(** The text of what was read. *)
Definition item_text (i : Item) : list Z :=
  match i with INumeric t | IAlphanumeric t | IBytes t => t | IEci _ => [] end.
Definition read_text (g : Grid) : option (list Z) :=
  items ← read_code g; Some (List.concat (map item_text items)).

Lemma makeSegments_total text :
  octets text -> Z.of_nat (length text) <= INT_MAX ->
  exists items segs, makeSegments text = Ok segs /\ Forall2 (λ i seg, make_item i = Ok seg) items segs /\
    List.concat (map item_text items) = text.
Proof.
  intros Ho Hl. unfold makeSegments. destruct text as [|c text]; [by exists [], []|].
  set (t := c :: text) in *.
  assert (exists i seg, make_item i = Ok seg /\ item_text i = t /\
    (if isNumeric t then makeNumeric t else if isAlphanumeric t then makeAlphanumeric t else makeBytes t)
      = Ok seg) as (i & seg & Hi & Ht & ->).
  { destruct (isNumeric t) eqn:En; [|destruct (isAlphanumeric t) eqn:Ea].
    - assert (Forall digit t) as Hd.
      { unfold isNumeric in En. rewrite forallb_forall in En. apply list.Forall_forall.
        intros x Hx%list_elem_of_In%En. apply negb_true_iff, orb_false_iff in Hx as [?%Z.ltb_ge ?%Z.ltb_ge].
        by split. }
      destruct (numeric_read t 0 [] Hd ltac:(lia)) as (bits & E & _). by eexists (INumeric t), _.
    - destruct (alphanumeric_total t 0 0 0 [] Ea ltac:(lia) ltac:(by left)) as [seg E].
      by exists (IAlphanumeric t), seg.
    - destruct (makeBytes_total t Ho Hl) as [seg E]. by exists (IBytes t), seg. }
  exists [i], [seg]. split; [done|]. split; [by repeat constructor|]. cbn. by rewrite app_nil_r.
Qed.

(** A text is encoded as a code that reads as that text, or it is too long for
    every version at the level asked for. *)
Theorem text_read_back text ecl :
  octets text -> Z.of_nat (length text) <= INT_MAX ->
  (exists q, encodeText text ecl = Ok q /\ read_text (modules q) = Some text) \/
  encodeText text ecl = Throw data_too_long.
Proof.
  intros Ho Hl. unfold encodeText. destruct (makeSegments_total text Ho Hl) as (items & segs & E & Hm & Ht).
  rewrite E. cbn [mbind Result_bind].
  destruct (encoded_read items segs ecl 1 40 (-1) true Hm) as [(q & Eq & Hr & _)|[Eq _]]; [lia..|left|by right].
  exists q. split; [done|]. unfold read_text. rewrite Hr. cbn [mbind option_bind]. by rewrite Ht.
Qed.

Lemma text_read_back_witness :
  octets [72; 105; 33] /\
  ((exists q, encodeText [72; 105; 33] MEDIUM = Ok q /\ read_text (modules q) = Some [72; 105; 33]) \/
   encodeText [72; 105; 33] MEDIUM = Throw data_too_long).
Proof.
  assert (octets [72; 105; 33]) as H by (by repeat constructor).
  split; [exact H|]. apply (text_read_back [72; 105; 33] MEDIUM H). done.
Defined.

* * *

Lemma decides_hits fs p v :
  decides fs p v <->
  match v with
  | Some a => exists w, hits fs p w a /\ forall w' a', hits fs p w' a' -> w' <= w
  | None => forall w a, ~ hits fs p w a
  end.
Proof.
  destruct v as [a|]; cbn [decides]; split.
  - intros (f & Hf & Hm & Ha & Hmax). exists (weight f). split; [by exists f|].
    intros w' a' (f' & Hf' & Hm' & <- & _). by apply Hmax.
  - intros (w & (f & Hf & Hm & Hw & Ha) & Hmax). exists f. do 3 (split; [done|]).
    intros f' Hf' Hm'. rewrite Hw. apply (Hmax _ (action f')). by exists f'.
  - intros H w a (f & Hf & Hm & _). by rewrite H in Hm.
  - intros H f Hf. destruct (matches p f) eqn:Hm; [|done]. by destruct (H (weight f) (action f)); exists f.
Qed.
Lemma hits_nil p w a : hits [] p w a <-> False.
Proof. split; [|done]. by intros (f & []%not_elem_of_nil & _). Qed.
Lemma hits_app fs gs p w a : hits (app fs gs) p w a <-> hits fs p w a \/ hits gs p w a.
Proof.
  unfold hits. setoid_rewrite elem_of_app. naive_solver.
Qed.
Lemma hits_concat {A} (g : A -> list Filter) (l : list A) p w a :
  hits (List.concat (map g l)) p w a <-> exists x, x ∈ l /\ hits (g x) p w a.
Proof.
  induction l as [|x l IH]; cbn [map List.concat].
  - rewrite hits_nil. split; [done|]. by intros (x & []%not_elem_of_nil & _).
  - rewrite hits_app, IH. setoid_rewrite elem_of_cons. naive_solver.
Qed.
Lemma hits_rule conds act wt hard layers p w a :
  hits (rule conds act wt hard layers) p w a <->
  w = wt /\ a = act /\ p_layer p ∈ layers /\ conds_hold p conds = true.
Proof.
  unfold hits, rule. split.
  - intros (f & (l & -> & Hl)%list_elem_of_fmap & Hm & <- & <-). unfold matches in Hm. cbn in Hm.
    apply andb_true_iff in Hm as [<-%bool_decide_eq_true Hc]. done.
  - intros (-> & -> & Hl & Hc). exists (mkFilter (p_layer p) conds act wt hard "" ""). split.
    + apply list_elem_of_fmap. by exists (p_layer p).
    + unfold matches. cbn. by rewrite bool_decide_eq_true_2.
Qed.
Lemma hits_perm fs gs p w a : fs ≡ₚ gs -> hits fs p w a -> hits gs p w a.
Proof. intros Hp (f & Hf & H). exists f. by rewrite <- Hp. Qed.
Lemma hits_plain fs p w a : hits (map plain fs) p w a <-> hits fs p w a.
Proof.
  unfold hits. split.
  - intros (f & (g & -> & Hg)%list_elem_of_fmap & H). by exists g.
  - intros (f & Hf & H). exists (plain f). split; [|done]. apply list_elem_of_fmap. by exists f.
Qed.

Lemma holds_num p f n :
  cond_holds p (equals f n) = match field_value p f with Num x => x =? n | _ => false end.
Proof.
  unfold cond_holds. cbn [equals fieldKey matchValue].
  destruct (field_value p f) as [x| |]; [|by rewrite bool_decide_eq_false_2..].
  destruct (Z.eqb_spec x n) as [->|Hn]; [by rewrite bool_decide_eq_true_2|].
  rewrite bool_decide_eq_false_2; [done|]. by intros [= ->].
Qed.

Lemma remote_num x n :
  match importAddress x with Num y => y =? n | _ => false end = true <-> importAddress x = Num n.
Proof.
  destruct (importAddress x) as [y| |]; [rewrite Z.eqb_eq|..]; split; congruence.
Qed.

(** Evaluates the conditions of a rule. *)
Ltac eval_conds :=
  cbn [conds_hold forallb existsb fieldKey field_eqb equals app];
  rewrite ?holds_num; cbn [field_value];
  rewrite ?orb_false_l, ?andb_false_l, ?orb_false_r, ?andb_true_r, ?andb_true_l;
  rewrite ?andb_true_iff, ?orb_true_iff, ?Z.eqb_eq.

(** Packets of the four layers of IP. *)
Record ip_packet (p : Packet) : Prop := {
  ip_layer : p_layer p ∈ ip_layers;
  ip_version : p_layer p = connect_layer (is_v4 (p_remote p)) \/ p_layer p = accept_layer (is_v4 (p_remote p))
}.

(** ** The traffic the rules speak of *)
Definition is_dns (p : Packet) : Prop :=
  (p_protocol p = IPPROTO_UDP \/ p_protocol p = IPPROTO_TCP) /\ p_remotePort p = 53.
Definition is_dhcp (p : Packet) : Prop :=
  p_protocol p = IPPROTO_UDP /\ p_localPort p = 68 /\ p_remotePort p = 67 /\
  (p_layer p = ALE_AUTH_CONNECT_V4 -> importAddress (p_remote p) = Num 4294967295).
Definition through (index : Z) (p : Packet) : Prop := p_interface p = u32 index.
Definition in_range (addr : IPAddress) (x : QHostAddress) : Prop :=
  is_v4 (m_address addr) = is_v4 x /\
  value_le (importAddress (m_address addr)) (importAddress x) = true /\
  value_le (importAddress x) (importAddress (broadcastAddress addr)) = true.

## PROBLEM STATEMENT:
Only the lines above starting with the one with "(** The text of what was read. *)" and going through the one with "- assert (Forall digit t) as Hd." are to be copied, word for word and with both ends kept.

## RESPONSE TO THIS TASK:
(** The text of what was read. *)
Definition item_text (i : Item) : list Z :=
  match i with INumeric t | IAlphanumeric t | IBytes t => t | IEci _ => [] end.
Definition read_text (g : Grid) : option (list Z) :=
  items ← read_code g; Some (List.concat (map item_text items)).

Lemma makeSegments_total text :
  octets text -> Z.of_nat (length text) <= INT_MAX ->
  exists items segs, makeSegments text = Ok segs /\ Forall2 (λ i seg, make_item i = Ok seg) items segs /\
    List.concat (map item_text items) = text.
Proof.
  intros Ho Hl. unfold makeSegments. destruct text as [|c text]; [by exists [], []|].
  set (t := c :: text) in *.
  assert (exists i seg, make_item i = Ok seg /\ item_text i = t /\
    (if isNumeric t then makeNumeric t else if isAlphanumeric t then makeAlphanumeric t else makeBytes t)
      = Ok seg) as (i & seg & Hi & Ht & ->).
  { destruct (isNumeric t) eqn:En; [|destruct (isAlphanumeric t) eqn:Ea].
    - assert (Forall digit t) as Hd.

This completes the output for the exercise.